LLM Glossary — Key AI Terms Explained · See How AI Works
Plain-language definitions of the core terms behind large language models: tokens, embeddings, attention, transformers, softmax, RAG, agents, MoE, quantization, and more.
- Token
- The unit a language model reads and writes — usually a word or word-piece. Text is split into tokens, and the model only ever predicts the next one. Learn it.
- Embedding
- A list of numbers (a vector) that represents a word's meaning as a position in space, so similar words sit close together and a machine can do math on meaning. Learn it.
- Vector
- An ordered list of numbers. In an LLM, words, positions, and internal states are all vectors, which is what lets the model compute with them. Learn it.
- Dot product / cosine similarity
- A way to score how aligned two vectors are by multiplying matching numbers and adding them up. It's how a model measures meaning-similarity — and it reappears in attention and RAG. Learn it.
- N-gram model
- A simple predictor that guesses the next word from the previous one or few words. It shows why a fixed, tiny window of context isn't enough. Learn it.
- Loss
- A single number measuring how surprised the model was by the correct next word. Lower is better; training is the search for lower loss. Learn it.
- Gradient descent
- The training method: nudge every parameter a little in the direction that lowers the loss, over and over — like rolling downhill on the loss surface. Learn it.
- Attention
- The mechanism that lets each token look at other tokens and pull in the ones relevant to its meaning. It's the core idea behind the transformer. Learn it.

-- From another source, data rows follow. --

Lemma toLowerCase_not_upper (lu : jsstring -> jsstring) (s : jsstring) :
  (forall s, forallb (fun c => negb (isUpperAscii c)) (lu s) = true) ->
  Forall (fun c => isUpperAscii c = false) (toLowerCase lu s).
Proof.
  intros Hlu. unfold toLowerCase. destruct (forallb isAscii s).
  - induction s as [|c s IH]; simpl; constructor;
      [apply asciiLower_not_upper | exact IH].
  - specialize (Hlu s). apply forallb_Forall in Hlu.
    eapply Forall_impl; [exact Hlu|]. intros c Hc. now apply negb_true_iff.
Qed.

Lemma word_not_upper (c : N) :
  isWordChar c = true -> isUpperAscii c = false -> isHeaderChar c = true.
Proof.
  unfold isWordChar, isUpperAscii, isHeaderChar.
  destruct ((0x41 <=? c) && (c <=? 0x5A)); [discriminate|]. simpl.
  now intros -> _.
Qed.

Lemma normalize_header_chars (lu : jsstring -> jsstring) (header : jsstring) :
  (forall s, forallb (fun c => negb (isUpperAscii c)) (lu s) = true) ->
  Forall (fun c => isHeaderChar c = true) (normalize lu header).
Proof.
  intros Hlu. cbv beta. unfold replaceRuns.
  eapply (replaceRuns_from_Forall separator
            (fun c => (isUpperAscii c = false /\ (BOM =? c) = false)
                      /\ punctuation c = false)).
  - repeat constructor.
  - intros c [[Hup _] Hp] Hs. apply word_not_upper; auto.
  - apply replaceClass_removes, replaceClass_removes, toLowerCase_not_upper, Hlu.
Qed.

Lemma headerChar_plain (c : N) :
  isHeaderChar c = true ->
  isWhiteSpace c = false /\ isAscii c = true /\ asciiLower c = c /\
  (BOM =? c) = false.
Proof.
  unfold isHeaderChar, isWhiteSpace, isAscii, asciiLower, BOM.
  rewrite !orb_true_iff, !andb_true_iff, !N.leb_le, N.eqb_eq. intros H.
  repeat split.
  - repeat (apply orb_false_intro); try apply andb_false_iff;
      rewrite ?N.eqb_neq, ?N.leb_gt; lia.
  - apply N.ltb_lt. lia.
  - destruct (N.leb_spec 0x41 c), (N.leb_spec c 0x5A); simpl; try reflexivity; lia.
  - apply N.eqb_neq. lia.
Qed.

Lemma normalize_fixes (lu : jsstring -> jsstring) (s : jsstring) :
  Forall (fun c => isHeaderChar c = true) s -> normalize lu s = s.
Proof.
  intros H. cbv beta.
  rewrite trim_no_whitespace
    by (eapply Forall_impl; [exact H | intros c Hc; now apply headerChar_plain]).
  unfold toLowerCase.
  assert (forallb isAscii s = true) as ->.
  { apply forallb_Forall. eapply Forall_impl; [exact H|].
    intros c Hc. now apply headerChar_plain. }
  assert (List.map asciiLower s = s) as ->.
  { clear -H. induction H as [|c t Hc _ IH]; simpl; [reflexivity|].
    apply headerChar_plain in Hc as (_ & _ & -> & _). now rewrite IH. }
  rewrite (replaceClass_id (N.eqb BOM))
    by (eapply Forall_impl; [exact H | intros c Hc; now apply headerChar_plain]).
  rewrite (replaceClass_id punctuation)
    by (eapply Forall_impl; [exact H | intros c Hc; now apply header_kept]).
  apply replaceRuns_id.
  eapply Forall_impl; [exact H | intros c Hc; now apply header_kept].
Qed.

End HeaderClosure.

Lemma parser_kept_word (c : N) :
  Parser.isPunctuation c = false -> Parser.isSeparator c = false ->
  isWordChar c = true.
Proof.
  unfold Parser.isPunctuation, Parser.isSeparator.
  intros Hp Hs. apply negb_false_iff in Hp. apply orb_false_iff in Hs as [Hh Hw].
  rewrite Hh, Hw, !orb_false_r in Hp. exact Hp.
Qed.

Lemma headerChar_word (c : N) : isHeaderChar c = true -> isWordChar c = true.
Proof.
  unfold isHeaderChar, isWordChar. intros H.
  destruct ((0x41 <=? c) && (c <=? 0x5A)); [reflexivity|]. exact H.
Qed.

Lemma parser_header_kept (c : N) :
  isHeaderChar c = true ->
  Parser.isPunctuation c = false /\ Parser.isSeparator c = false.
Proof.
  intros H. unfold Parser.isPunctuation, Parser.isSeparator.
  rewrite (headerChar_word c H). split; [reflexivity|].
  destruct (headerChar_plain c H) as (-> & _). rewrite orb_false_r.
  unfold isHeaderChar, HYPHEN in *. apply N.eqb_neq.
  rewrite !orb_true_iff, !andb_true_iff, !N.leb_le, N.eqb_eq in H. lia.
Qed.

Lemma legacy_kept_word (c : N) :
  UpdateLegacy.isPunctuation c = false -> isWhiteSpace c = false ->
  isWordChar c = true.
Proof.
  unfold UpdateLegacy.isPunctuation. intros Hp Hw.
  apply negb_false_iff in Hp. now rewrite Hw, orb_false_r in Hp.
Qed.

Lemma legacy_header_kept (c : N) :
  isHeaderChar c = true ->
  UpdateLegacy.isPunctuation c = false /\ isWhiteSpace c = false.
Proof.
  intros H. unfold UpdateLegacy.isPunctuation.
  rewrite (headerChar_word c H). split; [reflexivity|].
  now apply headerChar_plain.
Qed.

(** X2.  When the platform's case conversion yields no upper-case ASCII
    letter (as [toLowerCase] does), [normalizeHeader] - the one of the
    parser and the copy in the single-table update function alike -
    returns a string made of [a-z], [0-9] and underscores only, and
    normalizing that string again returns it unchanged. *)
Theorem normalizeHeader_idempotent (toLowerUnicode : jsstring -> jsstring)
    (header : jsstring) :
  (forall s, forallb (fun c => negb (isUpperAscii c)) (toLowerUnicode s) = true) ->
  let h := Parser.normalizeHeader toLowerUnicode header in
  let h' := UpdateLegacy.normalizeHeader toLowerUnicode header in
  (forallb isHeaderChar h = true /\
   Parser.normalizeHeader toLowerUnicode h = h) /\
  (forallb isHeaderChar h' = true /\
   UpdateLegacy.normalizeHeader toLowerUnicode h' = h').
Proof.
  intros Hlu h h'.
  pose proof (normalize_header_chars Parser.isPunctuation Parser.isSeparator
                parser_kept_word toLowerUnicode header Hlu) as H.
  pose proof (normalize_header_chars UpdateLegacy.isPunctuation isWhiteSpace
                legacy_kept_word toLowerUnicode header Hlu) as H'.
  split; (split; [now apply forallb_Forall|]).
  - apply (normalize_fixes Parser.isPunctuation Parser.isSeparator
             parser_header_kept toLowerUnicode h H).
  - apply (normalize_fixes UpdateLegacy.isPunctuation isWhiteSpace
             legacy_header_kept toLowerUnicode h' H').
Qed.

(** X2, at a concrete input: the header [" Ent-Num (ID) "] becomes
    [ent_num_id], which normalizes to itself. *)
Lemma normalizeHeader_idempotent_witness :
  let h := Parser.normalizeHeader MoreSamples.lowerAscii (u16 " Ent-Num (ID) ") in
  let h' := UpdateLegacy.normalizeHeader MoreSamples.lowerAscii (u16 " Ent-Num (ID) ") in
  (forallb isHeaderChar h = true /\
   Parser.normalizeHeader MoreSamples.lowerAscii h = h) /\
  (forallb isHeaderChar h' = true /\
   UpdateLegacy.normalizeHeader MoreSamples.lowerAscii h' = h').
Proof.
  apply (normalizeHeader_idempotent MoreSamples.lowerAscii (u16 " Ent-Num (ID) ")).
  exact lowerAscii_not_upper.
Defined.
(* ===================================================================== *)
(** * Further properties of the parser *)
(* ===================================================================== *)

(** X1.  [firstDefined] tries the candidate keys in order: over two
    candidate lists, one after the other, it returns what the first list
    gives and turns to the second only if the first gives nothing; it
    returns [undefined] exactly when no candidate holds a value that is
    not blank; and what it returns is the cell of some candidate as it
    stands, not trimmed, and not blank. *)
Theorem firstDefined_in_order (r : row) (keys more : list jsstring) :
  firstDefined r (keys ++ more) =
    match firstDefined r keys with
    | Some v => Some v
    | None => firstDefined r more
    end /\
  (firstDefined r keys = None <->
   Forall (fun k => hasValue (rowGet r k) = false) keys) /\
  (forall v, firstDefined r keys = Some v ->
     isBlank v = false /\ exists k, k ∈ keys /\ rowGet r k = CString v).
Proof.
  split; [|split].
  - induction keys as [|k ks IH]; simpl; [reflexivity|].
    destruct (rowGet r k) as [| |s]; auto.
    destruct (isBlank s); simpl; auto.
  - induction keys as [|k ks IH]; simpl.
    + split; [constructor | reflexivity].
    + rewrite Forall_cons, <- IH. destruct (rowGet r k) as [| |s]; simpl; try tauto.
      destruct (isBlank s); simpl; [tauto|]. split; [discriminate | intros [[=] _]].
  - intros v Hv. split; [eapply firstDefined_not_blank, Hv|].
    apply firstDefined_first in Hv as (pre & k & post & -> & Hk & _).
    exists k. split; [|exact Hk]. apply elem_of_app. right. apply elem_of_cons. now left.
Qed.

Section ProgramFacts.

Lemma splitRuns_from_pieces (cls : N -> bool) (s : jsstring) :
  forall inRun cur,
  Forall (fun c => cls c = false) cur ->
  Forall (Forall (fun c => cls c = false)) (splitRuns_from inRun cls cur s).
Proof.
  induction s as [|c t IH]; intros inRun cur Hcur; simpl.
  - constructor; [now apply Forall_rev | constructor].
  - destruct (cls c) eqn:E.
    + destruct inRun; [apply IH; constructor|].
      constructor; [now apply Forall_rev | apply IH; constructor].
    + apply IH. now constructor.
Qed.


(** The tokens of a program field. *)
Lemma parsePrograms_pieces (raw : jsstring) :
  Forall (fun p => nonEmpty p = true /\ trim p = p /\
                   Forall (fun c => isProgramSeparator c = false) p)
    (parsePrograms raw).
Proof.
  unfold parsePrograms. destruct (nonEmpty raw); [|constructor].
  pose proof (splitRuns_from_pieces isProgramSeparator raw false []
                ltac:(constructor)) as H.
  fold (splitRuns isProgramSeparator raw) in H.
  induction H as [|p ps Hp _ IH]; simpl; [constructor|].
  destruct (nonEmpty (trim p)) eqn:E; [|exact IH].
  constructor; [|exact IH].
  split; [exact E|]. split; [apply trim_idem | now apply trim_Forall].
Qed.



End ProgramFacts.


Section ExtractMore.

Lemma filterBoolean_app {A} (l1 l2 : list (option A)) :
  filterBoolean (l1 ++ l2) = filterBoolean l1 ++ filterBoolean l2.
Proof.
  induction l1 as [|[x|] l1 IH]; simpl; [reflexivity| |exact IH].
  now rewrite IH.
Qed.

Lemma filterBoolean_elem {A} (l : list (option A)) (x : A) :
  x ∈ filterBoolean l <-> Some x ∈ l.
Proof.
  induction l as [|[y|] l IH]; simpl.
  - split; intros H; now apply elem_of_nil in H.
  - rewrite !elem_of_cons, IH. split; intros [H|H]; auto; left; congruence.
  - rewrite elem_of_cons, IH. split; [auto|]. now intros [[=]|H].
Qed.

End ExtractMore.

- Query, Key, Value (Q/K/V)
- Three vectors each token produces. A token's Query is matched against every Key (by dot product) to decide how much of each Value to blend in. Learn it.
- Softmax
- A function that turns raw scores into a set of weights that add up to 1 — a probability distribution. Attention uses it to turn match-scores into a blend. Learn it.
- Causal mask
- A rule that stops a token from attending to future tokens during training, so the model learns to predict, not peek ahead. Learn it.
- Multi-head attention
- Running several attention patterns in parallel, each free to track a different relationship (grammar, reference, …), then combining them. Learn it.
- Transformer block
- The repeating unit of a modern LLM: attention + a feed-forward layer, wrapped in residual connections and normalization. Stack many of them and you have the model. Learn it.
- Residual connection
- A shortcut that adds a layer's input back to its output, so the original signal survives through a deep stack and the network stays trainable. Learn it.
- Layer normalization
- A step that rescales a vector back to a stable range as it passes through each layer, keeping values from exploding or vanishing in deep networks. Learn it.
- Temperature
- A decoding knob for randomness. Near 0 the model picks the most likely word every time (deterministic); higher values make it sample more creatively. Learn it.
- Top-k / top-p sampling
- Ways to pick the next word from only the most probable candidates — the top k of them (top-k) or the smallest set covering probability p (top-p / nucleus). Learn it.
- Context window
- The maximum number of tokens a model can attend to at once. Everything outside it is invisible to the model on that call. Learn it.
- KV cache
- A speed trick that stores the Keys and Values already computed for past tokens, so generating each new token reuses them instead of recomputing. Learn it.
- Positional encoding
- Information added to each token so the model knows word order — because attention on its own is order-blind. Learn it.
- Scaling laws
- The empirical finding that loss falls predictably as you add parameters, data, and compute. They forecast loss, not which specific abilities emerge. Learn it.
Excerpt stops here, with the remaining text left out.